The concept hasn’t changed in 25 years. What’s changed is the tooling around it: Rust gives you single-binary distribution, text-based .rgt files make tests git-friendly, clap gives you a polished CLI with shell aliases and tab completion, and Axum gives you a live monitoring dashboard with SSE. The next evolution is AI—using language models to generate test cases, explain regressions, and maintain baselines as code evolves.

Advanced Features

The basics—add, run, list/show—cover simple cases. Real CLI tools present harder challenges: non-deterministic output, interactive prompts, binary files, and slow test suites. reg-rs has features for all of these.

Taming Non-Deterministic Output

CLI output often contains timestamps, temp paths, PIDs, and version strings that change between runs. reg-rs provides two mechanisms to handle this.

--preprocess (-P): Pipe stdout/stderr through a shell command before diffing:

# Mask temp directory paths (macOS resolves /tmp to /private/var/...)
adrg my_test 'my_tool run' \
  -P "sed 's|/tmp/[^ ]*|<TMPDIR>|g; s|/private/var/[^ ]*|<TMPDIR>|g'"

--diff-mode (-M): Built-in normalization for common formats:

# JSON: sorts keys and pretty-prints before diffing
adrg api_test 'curl -s localhost:8080/status' -M json

# Lines-unordered: sorts lines before diffing
adrg completions 'mytool complete commands' -M lines-unordered

Command Timeouts

Interactive CLIs that prompt for input will hang indefinitely in non-interactive shells. The --timeout flag (in seconds) makes them fail fast:

adrg pjmai_help 'pjmai-rs --help' --timeout 10

Self-Documenting Tests

Tests can carry their own documentation, stored in the .rgt file:

adrg pjmai_help 'pjmai-rs --help' --timeout 10 \
  --desc "Verifies help text is stable" \
  --expects "Standard clap help output" \
  --flaky-note "None - deterministic"

These metadata fields appear in failure reports at -vv verbosity and are consumed by the analyze subcommand for AI-powered triage.

Parallel Execution

The --parallel flag runs all matching tests concurrently, one thread per test:

rnrg pjmai --parallel

Each test has its own independent files, so there are no concurrency conflicts.

Testing Binary Output

Not all CLI tools produce text. favicon generates PNG and ICO images—binary output where line diffs are meaningless. The subject study documents approaches including SHA-256 checksums, base64 encoding, and hybrid strategies for visual comparison.

AI Features

Several AI features are implemented (not just planned).
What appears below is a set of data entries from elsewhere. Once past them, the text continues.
Lemma priv2pub_loop_pow2 (m : Z) (sk : GF.t) :
  1 < m ->
  forall (j n : nat) (G : point) (i : Z),
    0 <= i -> (j < n)%nat -> point_over m G ->
    GF.num sk = 2 ^ (i + Z.of_nat j) ->
    priv2pub_loop n sk origin G (2 ^ i) = double_n j G.
Proof.
  intros Hm. induction j as [|j IH]; intros n G i Hi Hn HG Hsk.
  - destruct n as [|n]; [lia|].
    rewrite Z.add_0_r in Hsk.
    rewrite priv2pub_step_identity.
    + destruct (add_total m Hm G G HG HG) as (G' & EG & HG').
      rewrite EG. cbn [bind double_n].
      replace (mkpoint (x G) (y G)) with G by now destruct G.
      apply (priv2pub_loop_idle m Hm); [exact HG'|].
      intros k Hk. rewrite shiftl_pow2, Z.shiftl_mul_pow2 by lia.
      rewrite <- Z.pow_add_r, land_pow2, Hsk by lia.
      rewrite Z.pow2_bits_eqb by lia.
      now replace (i =? i + 1 + k) with false by (symmetry; apply Z.eqb_neq; lia).
    + rewrite land_pow2, Hsk, Z.pow2_bits_eqb, Z.eqb_refl by lia.
      pose proof (Z.pow_pos_nonneg 2 i). lia.
  - destruct n as [|n]; [lia|].
    cbn [priv2pub_loop double_n]. unfold GMP.mpz_and, GF.getNum.
    rewrite land_pow2_zero, Hsk, Z.pow2_bits_eqb by lia.
    replace (i + Z.of_nat (S j) =? i) with false
      by (symmetry; apply Z.eqb_neq; lia).
    cbn [negb bind].
    destruct (add_total m Hm G G HG HG) as (G' & EG & HG').
    rewrite EG. cbn [bind]. rewrite shiftl_pow2 by lia.
    apply IH; [lia | lia | exact HG' |].
    rewrite Hsk. f_equal. lia.
Qed.

(** X13: A scalar that is a power of two below [2^256] gives that many
    doublings of the base point and no other addition. *)
Theorem priv2pub_power_of_two (m : Z) (sk : GF.t) (Q : point) (j : nat) :
  1 < m -> point_over m Q -> (j < 256)%nat ->
  GF.num sk = 2 ^ Z.of_nat j ->
  priv2pub sk (Some Q) = double_n j Q.
Proof.
  intros Hm HQ Hj Hsk. unfold priv2pub.
  replace (mkpoint (x Q) (y Q)) with Q by now destruct Q.
  change 1 with (2 ^ 0).
  now apply (priv2pub_loop_pow2 m sk Hm j 256 Q 0).
Qed.

Lemma priv2pub_power_of_two_witness :
  1 < secp256k1.P /\
  priv2pub (GF.make 4 secp256k1.N) (Some secp256k1.G)
  = (d <- add secp256k1.G secp256k1.G ;; add d d).
Proof.
  split; [reflexivity|].
  rewrite (priv2pub_power_of_two secp256k1.P (GF.make 4 secp256k1.N)
             secp256k1.G 2 eq_refl G_over_P ltac:(lia) eq_refl).
  cbn [double_n].
  destruct (add secp256k1.G secp256k1.G) as [d|e]; [|reflexivity].
  cbn [bind]. now destruct (add d d).
Defined.

Lemma priv2pub_loop_reduced (m : Z) (sk : GF.t) :
  1 < m ->
  forall (n : nat) (pub G : point) (bit : Z),
    point_reduced m pub -> point_reduced m G ->
    exists r, priv2pub_loop n sk pub G bit = Ok r /\ point_reduced m r.
Proof.
  intros Hm. induction n as [|n IH]; intros pub G bit Hpub HG;
    cbn [priv2pub_loop].
  - now exists pub.
  - pose proof (reduced_over m G HG) as HGo.
    pose proof (reduced_over m pub Hpub) as Hpo.
    destruct (add_reduced m G G Hm HGo HGo) as (G' & EG & HG').
    assert (Hacc : exists pub',
               (if negb (GMP.mpz_and bit (GF.getNum sk) =? 0)
                then zx <- GF.eqb_int (x pub) 0 ;;
                     zy <- (if zx then GF.eqb_int (y pub) 0 else Ok false) ;;
                     if zx && zy then Ok (mkpoint (x G) (y G)) else add pub G
                else Ok pub) = Ok pub' /\ point_reduced m pub').
    { destruct (negb (GMP.mpz_and bit (GF.getNum sk) =? 0)).
      - destruct Hpo as [Hx Hy].
        rewrite (eqb_int_pos m) by (lia || assumption). cbn [bind].
        destruct (GF.num (x pub) mod m =? 0 mod m).
        + rewrite (eqb_int_pos m) by (lia || assumption). cbn [bind].
          destruct (GF.num (y pub) mod m =? 0 mod m); cbn [andb].
          * eexists. split; [reflexivity|]. exact HG.
          * apply add_reduced; [lia | now split | exact HGo].
        + cbn [bind andb]. apply add_reduced; [lia | now split | exact HGo].
      - now exists pub. }
    destruct Hacc as (pub' & Epub & Hpub').
    rewrite Epub, EG. cbn [bind]. now apply IH.
Qed.

Lemma origin_reduced : point_reduced secp256k1.P origin.
Proof. split; split; try reflexivity; cbn; split; discriminate || reflexivity. Qed.

Lemma G_reduced : point_reduced secp256k1.P secp256k1.G.
Proof. split; split; try reflexivity; cbn; split; discriminate || reflexivity. Qed.

(** X14: For every scalar and every base with reduced coordinates over the
    field prime (the generator when none is given), [priv2pub] raises
    nothing and returns a point whose coordinates are tagged with the
    field prime and lie in [[0, P)]. *)
Theorem priv2pub_closed (sk : GF.t) (Q : option point) :
  (forall q, Q = Some q -> point_reduced secp256k1.P q) ->
  exists pk, priv2pub sk Q = Ok pk /\ point_reduced secp256k1.P pk.
Proof.
  intros HQ. unfold priv2pub.
  apply (priv2pub_loop_reduced secp256k1.P).
  - pose proof P_gt_2. lia.
  - exact origin_reduced.
  - destruct Q as [q|].
    + replace (mkpoint (x q) (y q)) with q by now destruct q.
      now apply HQ.
    + exact G_reduced.
Qed.

Lemma priv2pub_closed_witness :
  exists pk,
    priv2pub (GF.make 12345 secp256k1.N) (Some secp256k1.G) = Ok pk /\
    point_reduced secp256k1.P pk.
Proof.
  apply (priv2pub_closed (GF.make 12345 secp256k1.N) (Some secp256k1.G)).
  intros q H. injection H as <-. exact G_reduced.
Defined.

(** * Further properties of the text side *)

(** ** Strings *)

Lemma append_nil_r (s : string) : (s ++ "")%string = s.
Proof. induction s as [|c s IH]; [reflexivity|]. cbn. now rewrite IH. Qed.

Lemma append_assoc (a b c : string) :
  ((a ++ b) ++ c)%string = (a ++ (b ++ c))%string.
Proof. induction a as [|x a IH]; [reflexivity|]. cbn. now rewrite IH. Qed.

Lemma length_app (a b : string) :
  String.length (a ++ b) = (String.length a + String.length b)%nat.
Proof. induction a as [|x a IH]; [reflexivity|]. cbn. now rewrite IH. Qed.

Lemma substring_0_app (a b : string) (k : nat) :
  k = String.length a -> substring 0 k (a ++ b) = a.
Proof.
  intros ->. induction a as [|x a IH]; cbn.
  - now destruct b.
  - now rewrite IH.
Qed.

Lemma substring_0_all (a : string) (k : nat) :
  (String.length a <= k)%nat -> substring 0 k a = a.
Proof.
  revert k. induction a as [|x a IH]; intros k Hk.
  - now destruct k.
  - destruct k as [|k]; [cbn in Hk; lia|]. cbn. rewrite IH; [reflexivity|].
    cbn in Hk. lia.
Qed.

Lemma substring_skip_app (a b : string) (n k : nat) :
  n = String.length a -> substring n k (a ++ b) = substring 0 k b.
Proof.
  intros ->. induction a as [|x a IH]; [reflexivity|]. cbn. exact IH.
Qed.

Lemma substring_skip_more (a b : string) (n j k : nat) :
  n = (String.length a + j)%nat ->
  substring n k (a ++ b) = substring j k b.
Proof.
  intros ->. induction a as [|x a IH]; [reflexivity|]. cbn. exact IH.
Qed.

(** ** Hexadecimal digits *)

Lemma hex_digit_facts (d : Z) :
  0 <= d < 16 ->
  hex_val (hex_digit d) = Some d /\
  isspace (hex_digit d) = false /\
  (code (hex_digit d) =? 0) = false /\
  (code (hex_digit d) =? 45) = false /\
  (55 <? code (hex_digit d)) = (8 <=? d).
Proof.
  intros H.
  assert (d = 0 \/ d = 1 \/ d = 2 \/ d = 3 \/ d = 4 \/ d = 5 \/ d = 6 \/
          d = 7 \/ d = 8 \/ d = 9 \/ d = 10 \/ d = 11 \/ d = 12 \/ d = 13 \/
          d = 14 \/ d = 15) as C by lia.
  repeat (destruct C as [->|C]; [repeat split|]). subst d. repeat split.
Qed.

(** The digits most significant first. *)
Lemma hex_fixed_cons (w : nat) :
  forall v,
    hex_fixed (S w) v
    = String (hex_digit ((v / 16 ^ Z.of_nat w) mod 16)) (hex_fixed w v).
Proof.
  induction w as [|w IH]; intros v.
  - cbn [hex_fixed]. now rewrite Z.pow_0_r, Z.div_1_r.
  - change (hex_fixed (S (S w)) v)
      with (hex_fixed (S w) (v / 16)
            ++ String (hex_digit (v mod 16)) EmptyString)%string.
    rewrite IH. cbn [append]. f_equal.
    rewrite Z.div_div by (try apply Z.pow_pos_nonneg; lia).
    rewrite Nat2Z.inj_succ, Z.pow_succ_r by lia. reflexivity.
Qed.

Lemma length_hex_fixed (w : nat) (v : Z) : String.length (hex_fixed w v) = w.
Proof.
  revert v. induction w as [|w IH]; intros v; [reflexivity|].
  cbn [hex_fixed]. rewrite length_app, IH. cbn. lia.
Qed.

Lemma digit_range (v w : Z) : 0 <= (v / 16 ^ w) mod 16 < 16.
Proof. apply Z.mod_pos_bound. lia. Qed.

Lemma c_str_hex_fixed (w : nat) (v : Z) :
  c_str (hex_fixed w v) = hex_fixed w v.
Proof.
  induction w as [|w IH]; [reflexivity|].
  rewrite hex_fixed_cons. cbn [c_str].
  destruct (hex_digit_facts _ (digit_range v (Z.of_nat w))) as (_ & _ & -> & _).
  now rewrite IH.
Qed.

Lemma digits16_hex_fixed (w : nat) (v : Z) :
  forall acc rest,
    digits16 (hex_fixed w v ++ rest) acc
    = digits16 rest (acc * 16 ^ Z.of_nat w + v mod 16 ^ Z.of_nat w).
Proof.
  induction w as [|w IH]; intros acc rest.
  - cbn [hex_fixed append]. rewrite Z.pow_0_r, Z.mod_1_r. f_equal. lia.
  - rewrite hex_fixed_cons. cbn [append digits16].
    destruct (hex_digit_facts _ (digit_range v (Z.of_nat w)))
      as (-> & -> & _).
    rewrite IH. f_equal.
    rewrite Nat2Z.inj_succ, Z.pow_succ_r by lia.
    pose proof (Z.pow_pos_nonneg 16 (Z.of_nat w) ltac:(lia) ltac:(lia)) as Hp.
    rewrite (Z.mul_comm 16 (16 ^ Z.of_nat w)).
    rewrite (Z.rem_mul_r v (16 ^ Z.of_nat w) 16) by lia.
    lia.
Qed.

(** Reading back what [hex_fixed] printed. *)
Lemma mpz_class_str_hex_fixed (w : nat) (v : Z) :
  mpz_class_str (hex_fixed (S w) v) = Val (v mod 16 ^ Z.of_nat (S w)).
Proof.
  unfold mpz_class_str. rewrite c_str_hex_fixed.
  pose proof (digits16_hex_fixed (S w) v 0 EmptyString) as D.
  rewrite append_nil_r in D. cbn [digits16] in D.
  rewrite Z.mul_0_l, Z.add_0_l in D.
  rewrite hex_fixed_cons in *. cbn [skip_spaces].
  destruct (hex_digit_facts _ (digit_range v (Z.of_nat w)))
    as (Hv & -> & _ & -> & _).
  rewrite Hv, D. reflexivity.
Qed.

Lemma hex_len_bound (v : Z) : 0 <= v -> v < 16 ^ Z.of_nat (hex_len v).
Proof.
  intros Hv. unfold hex_len.
  destruct (Z.eqb_spec v 0) as [->|Hne]; [reflexivity|].
  pose proof (Z.log2_nonneg v) as Hl.
  pose proof (Z.log2_spec v ltac:(lia)) as [_ Hs].
  assert (Hq : 0 <= Z.log2 v / 4) by (apply Z.div_pos; lia).
  rewrite Nat2Z.inj_succ, Z2Nat.id by lia.
  change 16 with (2 ^ 4). rewrite <- Z.pow_mul_r by lia.
  eapply Z.lt_le_trans; [exact Hs|].
  apply Z.pow_le_mono_r; [lia|].
  pose proof (Z.mod_pos_bound (Z.log2 v) 4 ltac:(lia)).
  pose proof (Z.div_mod (Z.log2 v) 4 ltac:(lia)). lia.
Qed.

Lemma hex_len_small (v : Z) (w : nat) :
  0 <= v < 16 ^ Z.of_nat w -> (0 < w)%nat -> (hex_len v <= w)%nat.
Proof.
  intros [Hv Hw] Hpos. unfold hex_len.
  destruct (Z.eqb_spec v 0) as [->|Hne]; [lia|].
  pose proof (Z.log2_spec v ltac:(lia)) as [Hs _].
  assert (Z.log2 v < 4 * Z.of_nat w).
  { apply (Z.pow_lt_mono_r_iff 2); [lia | lia|].
    eapply Z.le_lt_trans; [exact Hs|].
    rewrite Z.pow_mul_r by lia. exact Hw. }
  assert (Z.log2 v / 4 < Z.of_nat w) by (apply Z.div_lt_upper_bound; lia).
  pose proof (Z.log2_nonneg v).
  assert (0 <= Z.log2 v / 4) by (apply Z.div_pos; lia).
  lia.
Qed.

(** ** Printing and reading integers *)

Lemma Z064x_fixed (v : Z) : 0 <= v < 2 ^ 256 -> Z064x v = hex_fixed 64 v.
Proof.
  intros Hv. unfold Z064x.
  assert (hex_len v <= 64)%nat by (apply hex_len_small; [exact Hv | lia]).
  now rewrite Nat.max_l by lia.
Qed.

(** X15: What [gmp_sprintf("%Z064x")] prints for an integer that is not
    negative, [mpz_class(text, 16)] reads back as the same integer; below
    [2^256] the text has exactly 64 characters. *)
Theorem Z064x_read_back (v : Z) :
  0 <= v ->
  mpz_class_str (Z064x v) = Val v /\
  (v < 2 ^ 256 -> String.length (Z064x v) = 64%nat).
Proof.
  intros Hv. split.
  - unfold Z064x.
    destruct (Nat.max 64 (hex_len v)) as [|w] eqn:E; [lia|].
    rewrite mpz_class_str_hex_fixed. f_equal. apply Z.mod_small.
    split; [exact Hv|]. rewrite <- E.
    eapply Z.lt_le_trans; [apply hex_len_bound; exact Hv|].
    apply Z.pow_le_mono_r; lia.
  - intros Hlt. rewrite Z064x_fixed by lia. apply length_hex_fixed.
Qed.

Lemma Z064x_read_back_witness :
  0 <= 255 /\ mpz_class_str (Z064x 255) = Val 255.
Proof.
  split; [lia|]. exact (proj1 (Z064x_read_back 255 ltac:(lia))).
Defined.

Lemma P_lt_2_256 : secp256k1.P < 2 ^ 256.
Proof. reflexivity. Qed.

(** X16: For a point with reduced coordinates over the field prime, the
    uncompressed key text has 130 characters, and the compressed key that
    [splitXY] cuts out of it is ["02"] or ["03"], by the parity of [y],
    followed by the 64 digits of [x]. *)
Theorem compressed_key_text (Q : point) :
  point_reduced secp256k1.P Q ->
  String.length (pubBuf Q) = 130%nat /\
  splitXY (pubBuf Q) Q
  = ((if (GF.num (y Q) mod 2 =? 0)%Z then "02" else "03")
     ++ Z064x (GF.num (x Q)))%string.
Proof.
  intros [[_ Hx] [_ Hy]]. pose proof P_lt_2_256 as HP.
  unfold pubBuf, splitXY, GF.getNum.
  rewrite !Z064x_fixed by lia.
  split.
  - cbn [append String.length]. rewrite length_app, !length_hex_fixed.
    reflexivity.
  - assert (E : substring 2 64
                  ("04" ++ hex_fixed 64 (GF.num (x Q))
                   ++ hex_fixed 64 (GF.num (y Q)))
                = hex_fixed 64 (GF.num (x Q))).
    { cbn [append substring].
      apply substring_0_app. now rewrite length_hex_fixed. }
    rewrite E. now destruct (GF.num (y Q) mod 2 =? 0).
Qed.

Lemma compressed_key_text_witness :
  point_reduced secp256k1.P secp256k1.G /\
  splitXY (pubBuf secp256k1.G) secp256k1.G
  = ("02" ++ Z064x (GF.num (x secp256k1.G)))%string.
Proof.
  split; [exact G_reduced|].
  exact (proj2 (compressed_key_text secp256k1.G G_reduced)).
Defined.

(** ** The DER text *)

Lemma into_buf_fits (cap : nat) (s : string) :
  (String.length s < cap)%nat -> into_buf cap s = Val s.
Proof.
  intros H. unfold into_buf. now apply Nat.ltb_lt in H as ->.
Qed.

Lemma into_buf_over (cap : nat) (s : string) :
  (cap <= String.length s)%nat -> into_buf cap s = Fault Undefined.
Proof.
  intros H. unfold into_buf. now apply Nat.ltb_ge in H as ->.
Qed.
All require ANTHROPIC_API_KEY.

AI-Powered Test Creation (`--describe`)

Describe what you want to test in natural language instead of writing the shell command:

reg-rs create -t status -D "show git status of current directory"
# AI generates: git status

Add --context (-C) to feed the AI existing help text for better command generation:

reg-rs create -t pjmai_list \
  -D "test the list subcommand with no projects" \
  -C "pjmai-rs --help"

AI Failure Analysis (`analyze`)

When tests fail, the analyze subcommand sends the original output, latest output, and diff to Claude for triage:

reg-rs analyze -p my_failing_test

It classifies failures as true regressions, flaky tests, environmental changes, or stale baselines—helping you decide whether to investigate or rebase.

Getting Started

Clone and build:

git clone https://github.com/sw-cli-tools/reg-rs.git
cd reg-rs
cargo build --release

Set up aliases:

source bin/source-rg.sh

Create your first test:

adrg hello 'echo hello world'
rnrg hello
lsrg hello

References

Resource	Link
reg-rs Repository	github.com/sw-cli-tools/reg-rs
User Guide	docs/user-guide.md
Subject Study	Testing CLI tools with reg-rs
PRD	Product Requirements

Historical Context

Era	Resource	Notes
2000	Forte Software / Sun	regress was an internal C/C++ regression testing tool
2000s	jregress	Clean-room Java implementation at Sun Microsystems
2010	Oracle acquires Sun	jregress continues in use internally
2020	rtt1	Private Rust implementation, learning project
2026	reg-rs	Open-sourced fork under MIT license

The best test is the one that catches the change nobody expected. Regression testing has been doing that for decades—now with better tools.